If NULL (default), the output datatype will match the input
datatype. This is used to inform schema of the actual return type of the
R function. Setting this wrong could theoretically have some downstream
implications to the query.
|
agg_list
|
Aggregate list. Map from vector to group in group_by context. |
in_background
|
Logical. Whether to execute the map in a background R process. Combined
with setting e.g. options(polars.rpool_cap = 4) it can
speed up some slow R functions as they can run in parallel R sessions.
The communication speed between processes is quite slower than between
threads. This will likely only give a speed-up in a "low IO - high CPU"

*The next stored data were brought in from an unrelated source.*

(** The lines a text file opened with [newline=""] yields: a line ends
    after ["\n"], after ["\r\n"], or after a ["\r"] that no ["\n"]
    follows, and keeps its ending. [cur] is the line read so far. *)
Fixpoint readlines_from (cur : string) (s : string) : list string :=
  match s with
  | EmptyString =>
      match cur with EmptyString => [] | _ => [cur] end
  | String c rest =>
      let cur' := cur +:+ String c EmptyString in
      if Ascii.eqb c lf then cur' :: readlines_from EmptyString rest
      else if Ascii.eqb c cr then
        match rest with
        | String c2 _ =>
            if Ascii.eqb c2 lf then readlines_from cur' rest
            else cur' :: readlines_from EmptyString rest
        | EmptyString => [cur']
        end
      else readlines_from cur' rest
  end.

Definition readlines (s : string) : list string :=
  readlines_from EmptyString s.

(** [list(csv.reader(f))] on the text of the file. *)
Definition csv_rows (text : string) : res (list (list string)) :=
  read_records (readlines text) reader_init.

(** ** [csv.DictReader] *)

(** [dict(zip(names, row))]: a later cell of the same name wins. *)
Definition zip_dict (names row : list string) : pydict :=
  foldl (fun d kv => <[Some (fst kv) := PStr (snd kv)]> d) ∅ (zip names row).

(** A row under its field names: surplus cells go under the key [None],
    missing cells are [None]. *)
Definition dict_of_row (names row : list string) : pydict :=
  let d := zip_dict names row in
  if (length names <? length row)%nat
  then <[None := PList (drop (length names) row)]> d
  else foldl (fun d k => <[Some k := PNone]> d) d (drop (length row) names).

Definition is_blank (row : list string) : bool :=
  match row with [] => true | _ => false end.

(** The first record gives the field names; blank records after it are
    skipped. *)
Definition dict_reader (rows : list (list string)) : list pydict :=
  match rows with
  | [] => []
  | names :: data =>
      map (dict_of_row names) (filter (fun row => is_blank row = false) data)
  end.

(** ** The history ledger *)

Definition memo_repair (r : pydict) : pydict :=
  if dict_has r "memo" then r else <[Some "memo" := PStr EmptyString]> r.

(** [append_history_row(row)], [row] a reference to the caller's dict. *)
Definition append_history_row `{PyRuntime} (row : nat) (w : world)
  : res unit * world :=
  let w := ensure_data_dir w in
  let file_exists :=
    match history_file w with Some _ => true | None => false end in
  let w := write_history EmptyString w in
  let w := if file_exists then w else write_history (csv_line fieldnames) w in
  let w :=
    if dict_has (deref w row) "memo" then w
    else store row (<[Some "memo" := PStr EmptyString]> (deref w row)) w in
  match dict_to_list fieldnames (deref w row) with
  | Raise e => (Raise e, w)
  | Ok values =>
      match csv_cells values with
      | Raise e => (Raise e, w)
      | Ok cells => (Ok tt, write_history (csv_line cells) w)
      end
  end.

Definition read_history_rows (w : world) : res (list pydict) :=
  match history_file w with
  | None => Ok []
  | Some text =>
      match csv_rows text with
      | Raise e => Raise e
      | Ok rows => Ok (map memo_repair (dict_reader rows))
      end
  end.

Definition delete_history_file (w : world) : bool * world :=
  match history_file w with
  | Some _ => (true, set_history None w)
  | None => (false, w)
  end.

(** ** A runtime for the examples

    It knows the text of three JSON documents, the empty object, an
    object holding the tax rate 0.08 and an object holding the tax rate
    NaN, as [json.dump] writes them with [indent=2], and nothing else. *)

Definition quoted (s : string) : string :=
  String dquote (s +:+ String dquote EmptyString).

Definition sample_text : string :=
  "{" +:+ String lf ("  " +:+ quoted "tax_rate" +:+ ": 0.08" +:+ String lf "}").

Definition nan_text : string :=
  "{" +:+ String lf ("  " +:+ quoted "tax_rate" +:+ ": NaN" +:+ String lf "}").

Definition sample_tax_rate : spec_float :=
  Eval vm_compute in PyFloat.of_decimal false 8 (-2).

Definition sample_settings : gmap string json :=
  {[ "tax_rate" := JFloat sample_tax_rate ]}.

Definition nan_settings : gmap string json :=
  {[ "tax_rate" := JFloat S754_nan ]}.

Definition sample_load (text : string) : res json :=
  if String.eqb text "{}" then Ok (JDict ∅)
  else if String.eqb text sample_text then Ok (JDict sample_settings)
  else if String.eqb text nan_text then Ok (JDict nan_settings)
  else Raise ValueError.

Definition sample_dump (doc : json) : string :=
  match doc with
  | JDict d =>
      match d !! "tax_rate" with
      | Some (JFloat S754_nan) => nan_text
      | Some _ => sample_text
      | None => "{}"
      end
  | _ => "null"
  end.

Definition sample_runtime : PyRuntime :=
  {| float_repr := fun _ => "0.08";
     list_repr := fun _ => "[]";
     json_load := sample_load;
     json_dump := sample_dump |}.

(** ** The reader in one pass

    The same reading as [csv_rows], character by character over the whole
    text: the end of a line is fed after each line ending, and after the
    last character when the text stops inside a line. [partial] tells
    whether the line being read has characters yet. *)

Definition res_map {A B : Type} (f : A -> B) (r : res A) : res B :=
  match r with
  | Ok a => Ok (f a)
  | Raise e => Raise e
  end.

Definition ends_line (c : ascii) (rest : string) : bool :=
  Ascii.eqb c lf
  || (Ascii.eqb c cr
      && negb match rest with
              | String c2 _ => Ascii.eqb c2 lf
              | EmptyString => false
              end).

Definition last_record (p : reader) : list (list string) :=
  if pending p then [fields (parse_save_field p)] else [].

Fixpoint scan (s : string) (partial : bool) (p : reader)
  : res (list (list string)) :=
  match s with
  | EmptyString =>
      if partial then
        match process_char EOL p with
        | Raise e => Raise e
        | Ok p' => Ok (if at_start p' then [fields p'] else last_record p')
        end
      else Ok (last_record p)
  | String c rest =>
      match process_char (Ch c) p with
      | Raise e => Raise e
      | Ok p1 =>
          if ends_line c rest then
            match process_char EOL p1 with
            | Raise e => Raise e
            | Ok p2 =>
                if at_start p2
                then res_map (cons (fields p2)) (scan rest false reader_init)
                else scan rest false p2
            end
          else scan rest true p1
      end
  end.

(** ** Ledgers the writer made *)

(** The text of a table: its rows written one after the other. *)
Fixpoint csv_text (table : list (list string)) : string :=
  match table with
  | [] => EmptyString
  | row :: rest => csv_line row +:+ csv_text rest
  end.

(** A field the reader takes: no longer than its field limit. *)
Definition fits (s : string) : bool :=
  (N.of_nat (String.length s) <=? field_limit)%N.

(** The cells [append_history_row] writes for a row, when the writer can
    convert them all. *)
Definition cells_of `{PyRuntime} (r : pydict) : res (list string) :=
  csv_cells (map (fun k => dict_get r k (PStr EmptyString)) fieldnames).

(** Cells under the field names, each as text. *)
Definition text_row (cells : list string) : pydict :=
  list_to_map (zip (map Some fieldnames) (map PStr cells)).

(** The row as the ledger holds it: under each field name the text of
    the cell, the empty text for a missing cell. *)
Definition row_as_text `{PyRuntime} (r : pydict) : pydict :=
  match cells_of r with
  | Ok cells => text_row cells
  | Raise _ => ∅
  end.

(** ** The specification's words

    Definitions that follow the wording of the specification, to state
    what the code above is compared with. *)

Module Spec.

(** The last [n] elements of a list in their order, all of them when the
    list has fewer. *)
Definition last_n {A : Type} (n : nat) (l : list A) : list A :=
  drop (length l - n) l.

(** Characters 5 through 15 inclusive. *)
Definition chars_5_to_15 (s : string) : string :=
  string_of_list_ascii (omap (fun i => String.get i s) (seq 5 11)).

(** The short label of a date: characters 5 through 15 of a text of at
    least 16 characters, a shorter text as it is. *)
Definition label (s : string) : string :=
  if (String.length s <? 16)%nat then s else chars_5_to_15 s.

(** The bucket of a memo: the memo without surrounding blanks, and
    ["(no memo)"] when nothing is left. *)
Definition bucket (memo : string) : string :=
  match PyStr.strip memo with
  | EmptyString => "(no memo)"
  | m => m
  end.

(** The sum of floats, added up from 0.0 in the order of the list. *)
Definition fsum (l : list spec_float) : spec_float :=
  foldl PyFloat.add PyFloat.zero l.

(** Earlier elements are not below later ones. *)
Definition descending (l : list (string * spec_float)) : Prop :=
  forall i j a b, (i < j)%nat -> l !! i = Some a -> l !! j = Some b ->
    SFleb (snd b) (snd a) = true.

End Spec.

(** The text of a cell; [None] and a missing cell read as no text. *)
Definition is_text (v : pyval) : bool :=
  match v with PStr _ => true | _ => false end.

Definition text_of (v : pyval) : string :=
  match v with PStr s => s | _ => EmptyString end.

(** Every value of the row is text. *)
Definition all_text (r : pydict) : bool :=
  forallb (fun kv => is_text (snd kv)) (map_to_list r).

(** The row has every field, the memo possibly excepted. *)
Definition has_fields (r : pydict) : bool :=
  forallb (fun k => dict_has r k || String.eqb k "memo") fieldnames.


(** What [csv.DictReader] puts under a field name: text, or [None]. *)
Definition is_cell (v : pyval) : bool :=
  match v with PStr _ | PNone => true | _ => false end.

(** The bucket a row is counted in. *)
Definition bucket_of (r : pydict) : string :=
  Spec.bucket (text_of (dict_get r "memo" (PStr EmptyString))).

(** [buckets.get(k)] *)
Fixpoint bucket_get (k : string) (buckets : list (string * spec_float))
  : option spec_float :=
  match buckets with
  | [] => None
  | (k', v) :: rest => if String.eqb k' k then Some v else bucket_get k rest
  end.

(** ** The session cart

    [st.session_state.prices], the list the calculation page keeps between
    runs, and the three handlers that change it. *)

(** The "add" handler: the parsed value goes to the end of the list, text
    that does not parse is skipped. *)
Definition cart_add (price_text : string) (prices : list spec_float)
  : res (list spec_float) :=
  match parse_price (Some price_text) with
  | Raise e => Raise e
  | Ok None => Ok prices
  | Ok (Some value) => Ok (prices ++ [value])%list
  end.

(** The "undo" handler: [prices.pop()] on a non-empty list, nothing on an
    empty one. The first component is the price taken off. *)
Definition cart_undo (prices : list spec_float)
  : option spec_float * list spec_float :=
  match rev prices with
  | [] => (None, prices)
  | removed :: before => (Some removed, rev before)
  end.

(** The "clear" handler. *)
Definition cart_clear (prices : list spec_float) : list spec_float := [].

(** What the user does on the calculation page, one action per run. *)
Inductive cart_action : Type :=
| DoAdd (price_text : string)
| DoUndo
| DoClear.

Definition cart_step (a : cart_action) (prices : list spec_float)
  : res (list spec_float) :=
  match a with
  | DoAdd price_text => cart_add price_text prices
  | DoUndo => Ok (snd (cart_undo prices))
  | DoClear => Ok (cart_clear prices)
  end.

Fixpoint cart_run (actions : list cart_action) (prices : list spec_float)
  : res (list spec_float) :=
  match actions with
  | [] => Ok prices
  | a :: rest =>
      match cart_step a prices with
      | Ok prices' => cart_run rest prices'
      | Raise e => Raise e
      end
  end.

(** ** The tax rate at start-up and on the settings page *)

(** [data.get(k, dflt)]: only a mapping has [get]. *)
Definition json_get (k : string) (dflt : json) (data : json) : res json :=
  match data with
  | JDict d => Ok (match d !! k with Some v => v | None => dflt end)
  | _ => Raise AttributeError
  end.

(** [float(v)] for a JSON value. *)
Definition json_float (v : json) : res spec_float :=
  match v with
  | JFloat f => Ok f
  | JInt z => float_of_int z
  | JBool b => Ok (PyFloat.of_decimal false (if b then 1 else 0) 0)
  | JStr s => PyFloat.of_string s
  | JNull => Raise TypeError
  | JList _ => Raise TypeError
  | JDict _ => Raise TypeError
  end.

use case. If there are multiple $map_batches(in_background =
TRUE) calls in the query, they will be run in parallel.
|
Details
It is sometimes necessary to apply a specific R function on one or
several columns. However, note that using R code in
$map_batches()
is slower than native polars. The user
function must take one polars Series
as input and the
return should be a Series
or any Robj convertible into a
Series
(e.g. vectors). Map fully supports
browser()
.
If in_background = FALSE
the function can access any global
variable of the R session. However, note that several calls to
$map_batches()
will sequentially share the same main R
session, so the global environment might change between the start of the
query and the moment a $map_batches()
call is evaluated.
Any native polars computations can still be executed meanwhile. If
in_background = TRUE
, the map will run in one or more other
R sessions and will not have access to global variables. Use
options(polars.rpool_cap = 4)
and
polars_options()$rpool_cap
to set and view number of
parallel R sessions.
Value
Expr
Examples
library("polars")
as_polars_df(iris)$
select(
pl$col("Sepal.Length")$map_batches(\(x) {
paste("cheese", as.character(x$to_vector()))
}, pl$dtypes$String)
)
#> shape: (150, 1)
#> ┌──────────────┐
#> │ Sepal.Length │
#> │ --- │
#> │ str │
#> ╞══════════════╡
#> │ cheese 5.1 │
#> │ cheese 4.9 │
#> │ cheese 4.7 │
#> │ cheese 4.6 │
#> │ cheese 5 │
#> │ … │
#> │ cheese 6.7 │
#> │ cheese 6.3 │
#> │ cheese 6.5 │
#> │ cheese 6.2 │
#> │ cheese 5.9 │
#> └──────────────┘
# R parallel process example, use Sys.sleep() to imitate some CPU expensive
# computation.
# map a,b,c,d sequentially
pl$LazyFrame(a = 1, b = 2, c = 3, d = 4)$select(
pl$all()$map_batches(\(s) {
Sys.sleep(.1)
s * 2
})
)$collect() |> system.time()
#> user system elapsed
#> 0.028 0.000 0.428
# map in parallel 1: Overhead to start up extra R processes / sessions
options(polars.rpool_cap = 0) # drop any previous processes, just to show start-up overhead
options(polars.rpool_cap = 4) # set back to 4, the default
polars_options()$rpool_cap
#> [1] 4
pl$LazyFrame(a = 1, b = 2, c = 3, d = 4)$select(
pl$all()$map_batches(\(s) {
Sys.sleep(.1)
s * 2
}, in_background = TRUE)
)$collect() |> system.time()
#> user system elapsed
#> 0.012 0.000 0.901
#> [1] 4
pl$LazyFrame(a = 1, b = 2, c = 3, d = 4)$select(
pl$all()$map_batches(\(s) {
Sys.sleep(.1)
s * 2
}, in_background = TRUE)
)$collect() |> system.time()
#> user system elapsed
#> 0.004 0.005 0.116